(* ===== verification/Reconcile.v ===== *)
(** * Reconciling a running server with a manifest
      ([crates/rekuiper-server/src/declarative.rs])

    A manifest that passes the validator is compared with what the server runs: definitions are
    created, replaced or removed, and a rule is restarted unless it runs and the digest of
    everything it depends on is the one recorded when it was started. *)

From Stdlib Require Import Ascii.
From S2P Require Import Prelude Rust Characters Wire Json Counters Dlq Ast Engine Values Parser Statements Schema Kv Managers RuleManager Manifest Validator.

Set Default Goal Selector "!".
#[local] Set Warnings "-register-all".

(** The part of the server the manifest is about.  [next_task] numbers the tasks. *)
Record AppState := mkApp {
  as_connections : gmap string value;
  as_schemas : SchemaManager;
  as_streams : StreamManager;
  as_tables : TableManager;
  as_rules : RuleManager;
  as_hashes : gmap string Z;
  as_topics : gset string;
  as_kv : Store;
  next_task : nat;
}.

Record ReconcileReport := mkReport {
  streams_created : nat; streams_updated : nat; streams_deleted : nat;
  tables_created : nat; tables_updated : nat; tables_deleted : nat;
  rules_started : nat; rules_restarted : nat; rules_unchanged : nat; rules_stopped : nat;
}.

Definition report_default : ReconcileReport := mkReport 0 0 0 0 0 0 0 0 0 0.

(** [SHA-256], of which the first eight bytes are taken. *)
Class Digest := digest : list ascii -> list ascii.

Definition finish_ctx_u64 `{Digest} (bytes : list ascii) : Z := from_le_bytes (take 8 (digest bytes)).

(** ** What a rule depends on *)

Definition ctx_str (s : string) : list ascii := to_le_bytes 8 (Z.of_nat (String.length s)) ++ chars s.

(** serde's view of a graph. *)
Definition object_of (l : list (string * value)) : value := row_to_value (list_to_map l).

Definition graph_to_value (g : GraphDefinition) : value :=
  object_of [
    ("nodes", row_to_value ((fun n => object_of [("type", VString (node_category n)); ("nodeType", VString (node_type n));
                                                 ("props", row_to_value (node_props n))]) <$> graph_nodes g));
    ("topo", object_of [("sources", VArray (map VString (topo_sources (graph_topo g))));
                        ("edges", row_to_value ((fun l => VArray (map VString l)) <$> topo_edges (graph_topo g)))])].

Definition option_value {A} (f : A -> value) (o : option A) : value := from_option f VNull o.

Section reconcile.
Context `{Text} `{Unicode} `{Digest}.
Context `{JsonText RuleDefinition} `{JsonText PersistedRule} `{JsonText StreamDefinition} `{JsonText TableDefinition} `{JsonText SchemaDefinition}.
Context (json_error parse_error : string -> string).

(** The definitions of a source, in any case of its name. *)
Definition source_ctx (m : DeclarativeManifest) (source : string) : list ascii :=
  let lower := to_ascii_lowercase source in
  let ddls (defs : gmap string string) :=
    flat_map (fun e => if eq_ignore_ascii_case e.1 lower then ctx_str e.2 else []) (sorted_entries defs) in
  ctx_str lower ++ ddls (streams m) ++ ddls (m_tables m).

Definition rule_ctx (r : RuleDefinition) (m : DeclarativeManifest) : list ascii :=
  ctx_str (r_id r) ++ from_option ctx_str [] (r_name r) ++ from_option ctx_str [] (r_version r) ++ ctx_str (r_sql r)
  ++ ctx_str (value_to_string (VArray (map row_to_value (r_actions r))))
  ++ ctx_str (value_to_string (option_value row_to_value (r_options r)))
  ++ ctx_str (value_to_string (option_value graph_to_value (r_graph r)))
  ++ flat_map ctx_str (r_tags r)
  ++ (match parse_select_text (of_str (r_sql r)) with
      | POk stmt _ => source_ctx m (source_name (from stmt)) ++ flat_map (fun j => source_ctx m (source_name (target j))) (joins stmt)
      | _ => []
      end)
  ++ flat_map (fun e => ctx_str (to_ascii_lowercase e.1) ++ ctx_str (value_to_string e.2)) (sorted_entries (connections m))
  ++ flat_map (fun e => ctx_str (to_ascii_lowercase e.1) ++ from_option ctx_str [] (sc_content e.2)) (sorted_entries (schemas m)).

Definition compute_rule_effective_hash (r : RuleDefinition) (m : DeclarativeManifest) : Z := finish_ctx_u64 (rule_ctx r m).

(** ** The phases *)

Definition reconcile_connections (m : DeclarativeManifest) (s : AppState) : AppState :=
  mkApp (foldl (fun c e => <[e.1 := e.2]> c) (as_connections s) (sorted_entries (connections m)))
    (as_schemas s) (as_streams s) (as_tables s) (as_rules s) (as_hashes s) (as_topics s) (as_kv s) (next_task s).

Definition reconcile_schemas (m : DeclarativeManifest) (s : AppState) : AppState :=
  let '(sm, kv) := foldl (fun '(sm, kv) d => let '(_, sm, kv) := register_schema d sm kv in (sm, kv))
    (as_schemas s, as_kv s) (sorted_entries (schemas m)).*2 in
  mkApp (as_connections s) sm (as_streams s) (as_tables s) (as_rules s) (as_hashes s) (as_topics s) kv (next_task s).

Definition to_stream_fields (cols : list StreamColumn) : list StreamField :=
  map (fun c => mkField (col_name c) (data_type c) (default_value c)) cols.

(** Errors of the managers are ignored. *)
Definition reconcile_stream (existing : StreamManager) (acc : (ReconcileReport * AppState)) (e : string * string) : ReconcileReport * AppState :=
  let '(rep, s) := acc in
  let '(name, ddl) := e in
  match parse_create_stream (of_str ddl) with
  | POk stmt _ =>
      let def := mkStream name ddl (to_stream_fields (create_fields stmt)) (options stmt) in
      let put sm kv := mkApp (as_connections s) (as_schemas s) sm (as_tables s) (as_rules s) (as_hashes s) ({[name]} ∪ as_topics s) kv (next_task s) in
      let '(mkReport a b c d e f g h i j) := rep in
      match existing !! name with
      | Some old =>
          if bool_decide (s_sql old = ddl) then acc
          else
            let '(_, sm, kv) := delete_stream name (as_streams s) (as_kv s) in
            let '(_, sm, kv) := create_stream def sm kv in
            (mkReport a (S b) c d e f g h i j, put sm kv)
      | None =>
          let '(_, sm, kv) := create_stream def (as_streams s) (as_kv s) in
          (mkReport (S a) b c d e f g h i j, put sm kv)
      end
  | _ => acc
  end.

Definition remove_stream (m : DeclarativeManifest) (acc : ReconcileReport * AppState) (old : string) : ReconcileReport * AppState :=
  let '(mkReport a b c d e f g h i j, s) := acc in
  if bool_decide (is_Some (streams m !! old)) then acc
  else
    let '(_, sm, kv) := delete_stream old (as_streams s) (as_kv s) in
    (mkReport a b (S c) d e f g h i j,
     mkApp (as_connections s) (as_schemas s) sm (as_tables s) (as_rules s) (as_hashes s) (as_topics s) kv (next_task s)).

Definition reconcile_streams (m : DeclarativeManifest) (acc : ReconcileReport * AppState) : ReconcileReport * AppState :=
  let existing := as_streams acc.2 in
  foldl (remove_stream m) (foldl (reconcile_stream existing) acc (sorted_entries (streams m))) (map_to_list existing).*1.

Definition reconcile_table (existing : gmap string TableDefinition) (acc : ReconcileReport * AppState) (e : string * string) : ReconcileReport * AppState :=
  let '(rep, s) := acc in
  let '(name, ddl) := e in
  match parse_create_table (of_str ddl) with
  | POk stmt _ =>
      let def := mkTable name ddl (to_stream_fields (create_fields stmt)) (options stmt) in
      let put tm kv := mkApp (as_connections s) (as_schemas s) (as_streams s) tm (as_rules s) (as_hashes s) (as_topics s) kv (next_task s) in
      let '(mkReport a b c d e f g h i j) := rep in
      match existing !! name with
      | Some old =>
          if bool_decide (t_sql old = ddl) then acc
          else
            let '(_, tm, kv) := delete_table name (as_tables s) (as_kv s) in
            let '(_, tm, kv) := create_table def tm kv in
            (mkReport a b c d (S e) f g h i j, put tm kv)
      | None =>
          let '(_, tm, kv) := create_table def (as_tables s) (as_kv s) in
          (mkReport a b c (S d) e f g h i j, put tm kv)
      end
  | _ => acc
  end.

Definition remove_table (m : DeclarativeManifest) (acc : ReconcileReport * AppState) (old : string) : ReconcileReport * AppState :=
  let '(mkReport a b c d e f g h i j, s) := acc in
  if bool_decide (is_Some (m_tables m !! old)) then acc
  else
    let '(_, tm, kv) := delete_table old (as_tables s) (as_kv s) in
    (mkReport a b c d e (S f) g h i j,
     mkApp (as_connections s) (as_schemas s) (as_streams s) tm (as_rules s) (as_hashes s) (as_topics s) kv (next_task s)).

Definition reconcile_tables (m : DeclarativeManifest) (acc : ReconcileReport * AppState) : ReconcileReport * AppState :=
  let existing := tables (as_tables acc.2) in
  foldl (remove_table m) (foldl (reconcile_table existing) acc (sorted_entries (m_tables m))) (map_to_list existing).*1.

(** ** Rules *)

Definition with_rules (s : AppState) (rm : RuleManager) (hashes : gmap string Z) (kv : Store) (next : nat) : AppState :=
  mkApp (as_connections s) (as_schemas s) (as_streams s) (as_tables s) rm hashes (as_topics s) kv next.

(** [stop_rule] and [delete_rule], whose errors are ignored. *)
Definition drop_rule (now : Z) (id : string) (rm : RuleManager) (kv : Store) : RuleManager * Store :=
  let '(_, rm, kv) := stop_rule now id rm kv in
  let '(_, rm, kv) := delete_rule id rm kv in (rm, kv).

(** The new rule and its task. *)
Definition start_new_rule (now : Z) (id : string) (r : RuleDefinition) (hash : Z) (s : AppState) : AppState :=
  let '(_, rm, kv) := create_rule now r (as_rules s) (as_kv s) in
  with_rules s (set_rule_handle id (next_task s) rm) (<[id := hash]> (as_hashes s)) kv (S (next_task s)).

Definition reconcile_rule (now : Z) (m : DeclarativeManifest) (existing : list string)
    (acc : option string * (ReconcileReport * AppState)) (e : string * RuleDefinition) : option string * (ReconcileReport * AppState) :=
  match acc with
  | (Some err, _) => acc
  | (None, (mkReport a b c d e' f g h i j, s)) =>
      let '(id, r) := e in
      let hash := compute_rule_effective_hash r m in
      let stored := as_hashes s !! id in
      let '(status, rm) := get_rule_status id (as_rules s) in
      let running := from_option (fun st => bool_decide (st_status st = "running")) false status in
      let s := with_rules s rm (as_hashes s) (as_kv s) (next_task s) in
      if bool_decide (stored = Some hash) && running then (None, (mkReport a b c d e' f g h (S i) j, s))
      else
        let '(rep, s) :=
          if bool_decide (id ∈ existing) then
            let '(rm, kv) := drop_rule now id (as_rules s) (as_kv s) in
            (mkReport a b c d e' f g (S h) i j, with_rules s rm (as_hashes s) kv (next_task s))
          else (mkReport a b c d e' f (S g) h i j, s) in
        match parse_select_text (of_str (r_sql r)) with
        | POk _ _ => (None, (rep, start_new_rule now id r hash s))
        | _ => (Some ("Failed to parse SQL for rule '" +:+ id +:+ "': " +:+ parse_error (r_sql r)), (rep, s))
        end
  end.

Definition stop_absent (now : Z) (incoming : gmap string RuleDefinition) (acc : ReconcileReport * AppState) (old : string) : ReconcileReport * AppState :=
  let '(mkReport a b c d e f g h i j, s) := acc in
  if bool_decide (is_Some (incoming !! old)) then acc
  else
    let '(rm, kv) := drop_rule now old (as_rules s) (as_kv s) in
    (mkReport a b c d e f g h i (S j), with_rules s rm (delete old (as_hashes s)) kv (next_task s)).

Definition reconcile_rules (now : Z) (m : DeclarativeManifest) (rep : ReconcileReport) (s : AppState) : (string + ReconcileReport) * AppState :=
  match into_rules_map json_error (m_rules m) with
  | inl e => (inl ("Failed to parse rules from manifest: " +:+ e), s)
  | inr incoming =>
      let existing := map r_id (list_rules (as_rules s)) in
      match foldl (reconcile_rule now m existing) (None, (rep, s)) (sorted_entries incoming) with
      | (Some err, (_, s)) => (inl err, s)
      | (None, acc) => let '(rep, s) := foldl (stop_absent now incoming) acc existing in (inr rep, s)
      end
  end.

Definition count_text (n : nat) : string := value_to_string (value_of_i64 (Z.of_nat n)).

(** The text of line breaks between diagnostics. *)
Definition newline_text : string := of_chars [ascii_of_N 10].

Definition reconcile_manifest (now : Z) (m : DeclarativeManifest) (s : AppState) : option ((string + ReconcileReport) * AppState) :=
  (fun v =>
     match v with
     | inl ds => (inl ("Manifest validation failed with " +:+ count_text (length ds) +:+ " error(s):" +:+ newline_text
                       +:+ join newline_text (map diagnostic_text ds)), s)
     | inr _ =>
         let s := reconcile_schemas m (reconcile_connections m s) in
         let '(rep, s) := reconcile_tables m (reconcile_streams m (report_default, s)) in
         reconcile_rules now m rep s
     end) <$> validate_manifest json_error parse_error m.

(** ** The watcher *)

(** The bytes of a file, or of the manifest files of a directory in the order of their paths;
    nothing was read when there are none. *)
Definition file_ctx (bytes : list ascii) : list ascii := to_le_bytes 8 (Z.of_nat (length bytes)) ++ bytes.

Record WatchedFile := mkWatched { w_name : string; w_ext : option string; w_bytes : option (list ascii) }.

Definition watched (f : WatchedFile) : bool :=
  match w_ext f with Some ext => bool_decide (to_ascii_lowercase ext ∈ ["yaml"; "yml"; "json"; "toml"]) | None => false end.

Inductive Watch := WatchFile (bytes : option (list ascii)) | WatchDir (files : list WatchedFile) | WatchNone.

Definition compute_path_fingerprint (p : Watch) : Z :=
  match p with
  | WatchFile (Some bytes) => finish_ctx_u64 (file_ctx bytes)
  | WatchDir files =>
      let kept := List.filter watched files in
      if existsb (fun f => bool_decide (is_Some (w_bytes f))) kept then
        finish_ctx_u64 (flat_map (fun f => ctx_str (w_name f) ++ from_option file_ctx [] (w_bytes f)) kept)
      else 0
  | _ => 0
  end.

Context `{ManifestReader} (env : string -> option string) (path_debug : string -> string).

(** The path is loaded without tolerance for unresolved variables. *)
Definition reconcile_declarative_path (now : Z) (p : PathKind) (path : string) (s : AppState) : option ((string + ReconcileReport) * AppState) :=
  match load_from_path json_error env p path false with
  | inl ds => Some (inl ("Failed to load manifest at " +:+ path_debug path +:+ ":" +:+ newline_text +:+ join newline_text (map diagnostic_text ds)), s)
  | inr m => reconcile_manifest now m s
  end.

(** One tick of the watcher: the fingerprint to compare with next, how often reloading failed,
    and the server. *)
Definition watch_tick (now : Z) (current : Z) (p : PathKind) (path : string) (acc : Z * Z * AppState) : option (Z * Z * AppState) :=
  let '(last_hash, failures, s) := acc in
  if negb (current =? 0) && negb (current =? last_hash) then
    '(r, s) ← reconcile_declarative_path now p path s;
    Some (current, match r with inl _ => u64_add failures 1 | inr _ => failures end, s)
  else Some acc.
End reconcile.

==================================================

Return only the lines between the one holding "let kept := List.filter" and the one holding "if negb (current", inclusive, exactly as they appear above.

* WRITTEN RESPONSE
      let kept := List.filter watched files in
      if existsb (fun f => bool_decide (is_Some (w_bytes f))) kept then
        finish_ctx_u64 (flat_map (fun f => ctx_str (w_name f) ++ from_option file_ctx [] (w_bytes f)) kept)
      else 0
  | _ => 0
  end.

Context `{ManifestReader} (env : string -> option string) (path_debug : string -> string).

(** The path is loaded without tolerance for unresolved variables. *)
Definition reconcile_declarative_path (now : Z) (p : PathKind) (path : string) (s : AppState) : option ((string + ReconcileReport) * AppState) :=
  match load_from_path json_error env p path false with
  | inl ds => Some (inl ("Failed to load manifest at " +:+ path_debug path +:+ ":" +:+ newline_text +:+ join newline_text (map diagnostic_text ds)), s)
  | inr m => reconcile_manifest now m s
  end.

(** One tick of the watcher: the fingerprint to compare with next, how often reloading failed,
    and the server. *)
Definition watch_tick (now : Z) (current : Z) (p : PathKind) (path : string) (acc : Z * Z * AppState) : option (Z * Z * AppState) :=
  let '(last_hash, failures, s) := acc in
  if negb (current =? 0) && negb (current =? last_hash) then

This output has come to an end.